LD: Our residential development in Batignolles in Paris' 7th arrondissement is in perfect harmony with this approach. We have provided innovative architecture conceived by the highly talented Chinese architect Ma Yansong (of the firm MAD), working closely with the equally talented French architect Christian Biecher. This building, called Unic, comprises 85 apartments with balconies and gardens.
Its innovative and imaginative architecture means the apartments boast ceiling heights of 2.8m. In terms of artistic creation, we launched an international competition in partnership with the City of Paris and RATP for the design of the entrance to the new Pont Cardinet metro station within the building itself. The winner was German artist Tobias Rehberger. Hundreds of thousands of metro users will pass through his work every day.

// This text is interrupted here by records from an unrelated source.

(** The scan finds exactly the rotated files, with their sizes. *)
Lemma scan_perm dir o l :
  proper_dir dir -> StronglySorted Z.lt (map fst l) ->
  Forall (fun f => num_ok f.1 /\ Forall rec_ok f.2 /\
    files o !! data_name dir f.1 = Some (File (enc_file f.2))) l ->
  (forall p b, files o !! p = Some (File b) -> String.prefix (dir +:+ "/") p = true ->
     is_data_entry p = true -> exists f, In f l /\ p = data_name dir f.1) ->
  List.filter (fun e => is_data_entry e.1) (walk_files dir o) ≡ₚ file_entry dir <$> l.
Proof.
  intros Hd S F O. apply NoDup_Permutation.
  - apply NoDup_ListNoDup, List.NoDup_filter, NoDup_ListNoDup. eapply NoDup_fmap_1, walk_nodup.
  - apply entries_nodup; [done|]. eapply Forall_impl; [|exact F]. by intros f [? _].
  - rewrite Forall_forall in F. intros [p sz].
    rewrite list_elem_of_In, List.filter_In, <- list_elem_of_In, walk_elem. simpl. split.
    + intros [(b & H1 & -> & H2) H3]. destruct (O _ _ H1 H2 H3) as (f & Hf & ->).
      destruct (F f Hf) as (_ & _ & E). rewrite E in H1. injection H1 as <-.
      apply list_elem_of_fmap. exists f. by rewrite list_elem_of_In.
    + intros H. apply list_elem_of_fmap in H as (f & E & Hf). injection E as -> ->.
      apply list_elem_of_In in Hf. destruct (F f Hf) as (E1 & _ & E2). split.
      * exists (enc_file f.2). split_and!; [done|done|].
        unfold data_name. rewrite JoinPath_proper by done. apply prefix_app.
      * apply data_name_entry. auto with go.
Qed.

(** The drift of the size counter: rotated files without records count at open. *)
Definition drift (l : list (Z * list bytes)) : Z :=
  foldr (fun f acc => zlen (enc_file f.2) - file_weight f.2 + acc) 0 l.

Lemma sum_entries dir l :
  foldr (fun e acc => e.2 + acc) 0 (file_entry dir <$> l) = drift l + total l.
Proof. induction l as [|f l IH]; csimpl; [done|]. rewrite IH. unfold file_weight. lia. Qed.

Lemma sum_perm (l k : list (string * Z)) :
  l ≡ₚ k -> foldr (fun e acc => e.2 + acc) 0 l = foldr (fun e acc => e.2 + acc) 0 k.
Proof. induction 1; simpl; lia. Qed.

(** ** Preparing the directory *)

Lemma JoinPath_ne_dir dir x : proper_dir dir -> JoinPath dir x <> dir.
Proof.
  intros Hd E. rewrite JoinPath_proper in E by done. apply (f_equal String.length) in E.
  assert (forall a b, String.length (a +:+ b) = (String.length a + String.length b)%nat) as L.
  { induction a as [|c a IH]; intros b; [done|]. rewrite sapp_cons. simpl. by rewrite IH. }
  rewrite !L in E. simpl in E. lia.
Qed.

(** The directory, the lock file and an absent write file may be created. *)
Lemma Disk_create dir o o' cur fl ws :
  Disk dir o cur fl ws -> faults o' = faults o -> env o' = env o ->
  (forall q, q <> dir -> q <> newFlock dir -> q <> JoinPath dir "data" -> files o' !! q = files o !! q) ->
  (files o' !! dir = Some Dir \/ files o' !! dir = None) ->
  files o' !! newFlock dir <> Some Dir ->
  (files o' !! JoinPath dir "data" = Some (File (enc ws)) \/
   (files o' !! JoinPath dir "data" = None /\ ws = [])) ->
  Disk dir o' cur fl ws.
Proof.
  intros D E1 E2 E3 E4 E5 E6. destruct D as [D1 D2 D3 D4 D5 D6 D7 D8 D9 D10 D11 D12 D13].
  assert (forall n, seq_ok n -> files o' !! data_name dir n = files o !! data_name dir n) as K.
  { intros n Hn. apply E3; [by apply JoinPath_ne_dir|apply data_name_ne; auto..]. }
  assert (files o' !! JoinPath dir ".pos" = files o !! JoinPath dir ".pos") as Kp.
  { apply E3; [by apply JoinPath_ne_dir|by apply JoinPath_ne..]. }
  split; rewrite ?E1, ?E2, ?Kp; try done.
  - eapply Forall_impl; [|exact D9]. intros f (F1 & F2 & F3). split_and!; [done|done|].
    rewrite K; auto with go.
  - intros n Hn. rewrite K by done. by apply D10.
  - intros p b Hp Pp Ep. eapply D12; [|done|done]. rewrite <- E3, Hp; [done|..].
    + intros ->. destruct E4; congruence.
    + intros ->. unfold is_data_entry, newFlock in Ep. by rewrite Base_JoinPath in Ep.
    + intros ->. unfold is_data_entry in Ep. by rewrite Base_JoinPath in Ep.
Qed.

Lemma mkdir_Disk dir o cur fl ws :
  Disk dir o cur fl ws ->
  exists o', os_MkdirAll dir o = (Ok tt, o') /\ Disk dir o' cur fl ws /\ flocks o' = flocks o /\
    now o' = now o.
Proof.
  intros D. unfold os_MkdirAll. mred. rewrite sys_ok by (by destruct D).
  destruct (dk_dir _ _ _ _ _ D) as [E|E]; rewrite E; [by exists o|].
  eexists. split; [done|]. split_and!; [|done|done].
  pose proof (dk_proper _ _ _ _ _ D) as Hp.
  eapply Disk_create; [exact D|done|done|..]; simpl.
  - intros q H1 _ _. by apply lookup_insert_ne.
  - left. apply lookup_insert_eq.
  - rewrite lookup_insert_ne; [apply (dk_lockfile _ _ _ _ _ D)|]. apply not_eq_sym, JoinPath_ne_dir, Hp.
  - rewrite lookup_insert_ne; [apply (dk_data _ _ _ _ _ D)|]. apply not_eq_sym, JoinPath_ne_dir, Hp.
Qed.

Lemma lock_Disk dir o cur fl ws :
  Disk dir o cur fl ws -> newFlock dir ∉ flocks o ->
  exists o', tryLock (newFlock dir) o = (Ok tt, o') /\ Disk dir o' cur fl ws /\
    flocks o' = {[newFlock dir]} ∪ flocks o /\ now o' = now o.
Proof.
  intros D Hl. pose proof (dk_nofault _ _ _ _ _ D) as Hf. pose proof (dk_proper _ _ _ _ _ D) as Hp.
  assert (exists o1, os_OpenAppend (newFlock dir) o = (Ok tt, o1) /\ faults o1 = [] /\
    flocks o1 = flocks o /\ now o1 = now o /\ Disk dir o1 cur fl ws) as (o1 & E1 & F1 & L1 & N1 & D1).
  { pose proof (dk_lockfile _ _ _ _ _ D) as Hnd.
    destruct (files o !! newFlock dir) as [[b|]|] eqn:E; [|done|].
    - erewrite os_OpenAppend_old by done. by exists o.
    - rewrite os_OpenAppend_new by done. eexists. split; [done|]. split_and!; try done.
      eapply Disk_create; [exact D|done|done|..]; simpl.
      + intros q _ H1 _. by apply lookup_insert_ne.
      + rewrite lookup_insert_ne; [apply (dk_dir _ _ _ _ _ D)|]. by apply JoinPath_ne_dir.
      + by rewrite lookup_insert_eq.
      + rewrite lookup_insert_ne; [apply (dk_data _ _ _ _ _ D)|]. by apply JoinPath_ne. }
  unfold tryLock. erewrite sbind_ok by exact E1.
  erewrite stry_run.
  2: { unfold sys_FlockEx. mred. rewrite sys_ok by done. rewrite bool_decide_eq_false_2 by (by rewrite L1). done. }
  eexists. split; [done|]. split_and!; [|simpl; by rewrite L1|done].
  eapply Disk_create; [exact D1|done|done|done|..]; simpl.
  - apply (dk_dir _ _ _ _ _ D1). - apply (dk_lockfile _ _ _ _ _ D1). - apply (dk_data _ _ _ _ _ D1).
Qed.

Lemma openWrite_Disk dir c o cur fl ws :
  Disk dir o cur fl ws -> curWriteFile c = JoinPath dir "data" ->
  exists o', openWriteFile (c, o) = (Ok tt, (set_wfd WOpen (set_wfdLastWrite (now o)
               (set_curBatchSize (zlen (enc ws)) c)), o')) /\
    Disk dir o' cur fl ws /\ flocks o' = flocks o /\
    files o' !! JoinPath dir "data" = Some (File (enc ws)).
Proof.
  intros D Hw. pose proof (dk_nofault _ _ _ _ _ D) as Hf. pose proof (dk_proper _ _ _ _ _ D) as Hp.
  destruct (dk_data _ _ _ _ _ D) as [E|[E ->]].
  - erewrite openWriteFile_old by (rewrite ?Hw; done). by exists o.
  - rewrite openWriteFile_new by (rewrite ?Hw; done). eexists. split; [done|]. rewrite Hw.
    split_and!; [|done|apply lookup_insert_eq].
    eapply Disk_create; [exact D|done|done|..]; simpl.
    + intros q _ _ H1. by apply lookup_insert_ne.
    + rewrite lookup_insert_ne; [apply (dk_dir _ _ _ _ _ D)|]. by apply JoinPath_ne_dir.
    + rewrite lookup_insert_ne; [apply (dk_lockfile _ _ _ _ _ D)|]. by apply JoinPath_ne.
    + left. apply lookup_insert_eq.
Qed.

(** ** Resuming at the stored position *)

Lemma stored_read seek name :
  in_int64 seek -> UnmarshalBinary (stored seek name) = Some (seek, to_bytes name).
Proof.
  intros H. apply (UnmarshalBinary_MarshalBinary (mkPos seek (Some (to_bytes name)) 0 0 0 0 false "") H).
Qed.

Lemma zlen_stored seek name : name <> "" -> 8 < zlen (stored seek name).
Proof.
  intros H. unfold stored. rewrite zlen_app, zlen_put_u64.
  assert (to_bytes name <> []) as N by (by destruct name).
  apply zlen_pos in N. lia.
Qed.

Lemma posFromFile_ok p o b r :
  faults o = [] -> files o !! pfname p = Some (File b) ->
  r = (if zlen b <=? 8 then None else UnmarshalBinary b) -> (8 < zlen b -> r <> None) ->
  posFromFile (pfname p) (p, o) = (Ok r, (p, o)).
Proof.
  intros Hf Hb -> Hn. unfold posFromFile. erewrite sbind_ok.
  2: { apply swrap_ok. unfold pio. erewrite os_ReadFile_ok by done. done. }
  destruct (zlen b <=? 8) eqn:E; [done|]. bool_to_prop.
  destruct (UnmarshalBinary b); [done|]. by specialize (Hn E).
Qed.

(** A cache positioned in its first file. *)
Lemma Rep_resume c o n dn rest fl ws p :
  Rep c o None ((n, dn ++ rest) :: fl) ws -> pfname p = pfname (pos c) ->
  Rep (set_pos p (set_curReadfile (data_name (dir_of c) n)
         (set_rfd (Some (mkRFd (data_name (dir_of c) n) (enc_file (dn ++ rest)) (zlen (enc dn)) true)) c)))
      o (Some (n, dn, rest)) fl ws.
Proof. intros [] E. split; try done. simpl. intros K. rewrite E. auto. Qed.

Unic Project in Batignolles designed by MAD Architects.
Morland Mixité Capitale is an equally emblematic project, won as part of the "Reinventing Paris" competition launched by the Paris City Hall. The remit was clear: coming up with a new future for the former Paris prefecture in the 4th arrondissement. Working with architect David Chipperfield, we designed a multiple-use development that will combine shops, social housing, a nursery, offices, a hotel, a youth hostel, a sports centre and a food market, etc. In doing so, it became clear to us that the top two floors of the building should be a unique space accessible to the public and all Parisians. We asked Danish artist Olafur Eliasson to create a spectacular work for this space. I believe that bringing different cultures together is vital. In this instance, it is an excellent way of bringing Europe to life.
Morland Mixité Capitale project. View from Saint-Bernard quay.

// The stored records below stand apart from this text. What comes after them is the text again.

(* ===== verification/FilterAst.v ===== *)
(** * Filter conditions: tokens, syntax trees and values ([src/filter/gram.y], [ast.go], [eval.go])

    [ItemType] lists the tokens of the grammar, [Node] the syntax trees that the
    evaluator inspects.  [gval] is a Go [any]: a dynamic type and a value.  The
    matching of regular expressions is a parameter of the evaluator. *)

From S2P Require Import Prelude.
From Stdlib Require Export SpecFloat.

Inductive ItemType : Set :=
| EQ | COLON | SEMICOLON | COMMA | COMMENT | DURATION | EOF | ERROR | ID | LEFT_BRACE
| LEFT_BRACKET | LEFT_PAREN | NUMBER | RIGHT_BRACE | RIGHT_BRACKET | RIGHT_PAREN | SPACE
| STRING | QUOTED_STRING | NAMESPACE | DOT
| ADD | DIV | GTE | GT | LT | LTE | MOD | MUL | NEQ | POW | SUB
| AS | ASC | AUTO | BY | MATCH | NOT_MATCH | DESC | TRUE | FALSE | FILTER | IDENTIFIER
| IN | NOT_IN | AND | LINK | LIMIT | SLIMIT | OR | NIL | NULL | OFFSET | SOFFSET | ORDER
| RE | INT | FLOAT | POINT | TIMEZONE | WITH.

#[export] Instance ItemType_eq_dec : EqDecision ItemType.
Proof. solve_decision. Defined.

(** ** Syntax trees

    A field of interface type may be nil, hence [option].  [Regex] carries the
    compiled form as its source text.  [NilRegex] and [NilBinaryExpr] are nil pointers
    of the types [*Regex] and [*BinaryExpr] in an interface: the parser puts the first
    in place of a pattern that does not compile, and the second, with an error, in place
    of a division by zero. *)

Inductive Node : Set :=
| Identifier (Name : string)
| StringLiteral (Val : string)
| NumberInt (Int : Z)
| NumberFloat (Float : spec_float)
| BoolLiteral (Val : bool)
| NilLiteral
| Regex (Re : string)
| NodeList (elems : list Node)
| BinaryExpr (Op : ItemType) (LHS RHS : option Node)
| ParenExpr (Param : option Node)
| AttrExpr (Obj Attr : Node)
| Star
| FuncExpr (Fname : string) (Params : list Node)
| CascadeFunctions (Funcs : list Node)
| FuncArg (ArgName : string) (ArgVal : option Node)
| FuncArgList (args : list Node)
| WhereCondition (conditions : list Node)
| NilRegex
| NilBinaryExpr.

(** [Evaluable]: the types with an [Eval(KVs) bool] method. *)
Definition Evaluable (n : Node) : bool :=
  match n with
  | BinaryExpr _ _ _ | ParenExpr _ | WhereCondition _ | NilBinaryExpr => true
  | _ => false
  end.

(** ** Values of type [any] *)

Inductive ikind : Set :=
| Kint | Kint8 | Kint16 | Kint32 | Kint64 | Kuint | Kuint8 | Kuint16 | Kuint32 | Kuint64.

#[export] Instance ikind_eq_dec : EqDecision ikind.
Proof. solve_decision. Defined.

Inductive gval : Set :=
| VNil                                   (* the nil interface *)
| VInt (k : ikind) (n : Z)
| VFloat32 (f : spec_float)
| VFloat64 (f : spec_float)
| VStr (s : string)
| VBool (b : bool)
| VNilLiteral                            (* *NilLiteral *)
| VRegex (re : string)                   (* *Regex *)
| VNilRegex                              (* a nil *Regex *)
| VOther (ty : string) (id : Z).         (* a value of any other type *)

(** [reflect.TypeOf(v).String()]; on the nil interface it panics ([None]). *)
Definition typeString (v : gval) : option string :=
  match v with
  | VNil => None
  | VInt Kint _ => Some "int"
  | VInt Kint8 _ => Some "int8"
  | VInt Kint16 _ => Some "int16"
  | VInt Kint32 _ => Some "int32"
  | VInt Kint64 _ => Some "int64"
  | VInt Kuint _ => Some "uint"
  | VInt Kuint8 _ => Some "uint8"
  | VInt Kuint16 _ => Some "uint16"
  | VInt Kuint32 _ => Some "uint32"
  | VInt Kuint64 _ => Some "uint64"
  | VFloat32 _ => Some "float32"
  | VFloat64 _ => Some "float64"
  | VStr _ => Some "string"
  | VBool _ => Some "bool"
  | VNilLiteral => Some "*filter.NilLiteral"
  | VRegex _ | VNilRegex => Some "*filter.Regex"
  | VOther ty _ => Some ty
  end.

(** ** float64 *)

Definition f64_sub : spec_float -> spec_float -> spec_float := SFsub 53 1024.

(** 1e-9 as a float64. *)
Definition float64EqualityThreshold : spec_float := S754_finite false 4835703278458517 (-82).

Definition almostEqual (a b : spec_float) : bool :=
  SFleb (SFabs (f64_sub a b)) float64EqualityThreshold.

(** [==] on interface values: same dynamic type and equal values.  The code never
    compares two pointers of the same type, nor two values of another type. *)
Definition iface_eq (a b : gval) : bool :=
  match a, b with
  | VNil, VNil => true
  | VInt k n, VInt k' m => bool_decide (k = k') && (n =? m)
  | VFloat32 f, VFloat32 g => SFeqb f g
  | VFloat64 f, VFloat64 g => SFeqb f g
  | VStr s, VStr t => (s =? t)%string
  | VBool x, VBool y => eqb x y
  | _, _ => false
  end.

(** ** Data: [type KVs interface], and the pair of maps the tests use *)

Definition KVs : Type := string -> option gval.

Definition tfData_Get (tags : gmap string string) (fields : gmap string gval) : KVs :=
  fun name =>
    match tags !! name with
    | Some v => Some (VStr v)
    | None => fields !! name
    end.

Do you believe, like Inès Reinmann*, that the way we "use" property has been revolutionised?
LD: "Reinventing Paris" forms part of this revolution. The City of Paris described this competition as ‘ground-breaking’. A genuine revolution in the way we use buildings is indeed underway. In Batignolles, we had already created shared spaces and fostered a social mix. Housing can be extended or reduced as our requirements change over the course of our lives. We no longer design buildings without considering how the space will be shared. We are also in the early stages of an "intelligent use" trend, inspired by the Nudge method, as regards energy consumption and environmental protection. The occupants are involved in reducing energy consumption thanks to signals intended to encourage ecologically responsible behaviour.
* Read the interview with Inès Reinmann "How digitalisation is shaking up the real estate market"

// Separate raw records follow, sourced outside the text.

(* ===== verification/FilterLex.v ===== *)
(** * Filter conditions: the lexer ([src/filter/lex.go])

    A [Lexer] scans a byte string.  The state functions are values of [stateFn]; a run
    of one of them is [step].  Loops take fuel and give [None] when it runs out, or when
    Go would call a nil state function; [FilterLexThms] shows that this never happens.
    The texts of error items are their format strings, without the arguments. *)

From S2P Require Import Prelude FilterAst.
From Stdlib Require Import Ascii.

(** ** Runes ([unicode/utf8]) *)

Definition eof : Z := -1.
Definition RuneError : Z := 65533.

Definition bz (b : byte) : Z := byte.unsigned b.

Definition in_range (lo hi x : Z) : bool := (lo <=? x) && (x <=? hi).

(** The bounds of the second byte for a first byte of a multi-byte sequence. *)
Definition second_range (b0 : Z) : Z * Z :=
  if b0 =? 224 then (160, 191)
  else if b0 =? 237 then (128, 159)
  else if b0 =? 240 then (144, 191)
  else if b0 =? 244 then (128, 143)
  else (128, 191).

(** [utf8.DecodeRuneInString] of a non-empty string: rune and width. *)
Definition DecodeRune (s : bytes) : Z * nat :=
  match s with
  | [] => (RuneError, 0%nat)
  | x0 :: s1 =>
      let b0 := bz x0 in
      if b0 <? 128 then (b0, 1%nat)
      else if negb (in_range 194 244 b0) then (RuneError, 1%nat)
      else
        match s1 with
        | [] => (RuneError, 1%nat)
        | x1 :: s2 =>
            let b1 := bz x1 in
            let '(lo, hi) := second_range b0 in
            if negb (in_range lo hi b1) then (RuneError, 1%nat)
            else if b0 <=? 223 then ((b0 - 192) * 64 + (b1 - 128), 2%nat)
            else
              match s2 with
              | [] => (RuneError, 1%nat)
              | x2 :: s3 =>
                  let b2 := bz x2 in
                  if negb (in_range 128 191 b2) then (RuneError, 1%nat)
                  else if b0 <=? 239
                  then ((b0 - 224) * 4096 + (b1 - 128) * 64 + (b2 - 128), 3%nat)
                  else
                    match s3 with
                    | [] => (RuneError, 1%nat)
                    | x3 :: _ =>
                        let b3 := bz x3 in
                        if negb (in_range 128 191 b3) then (RuneError, 1%nat)
                        else ((b0 - 240) * 262144 + (b1 - 128) * 4096 + (b2 - 128) * 64 + (b3 - 128), 4%nat)
                    end
              end
        end
  end.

Focus : The Révélations Emerige Grant, a support for young French artists
Caption of the exhibition “Empiristes”, 2016. Works by Bianca Bondi, Louis-Cyprien Rials and Raphaëlle Péria. Photo: Rebecca Fanuele
Each year, Emerige offers an up-and-coming French artist in the early stages of his/her career (below the age of 35) a solid platform in the art world. The Révélations Emerige Grant will help the artist to put on a first personal exhibition at an internationally renowned gallery in France and will provide support throughout the project, from providing a workshop and support for producing art works through to financing the exhibition itself.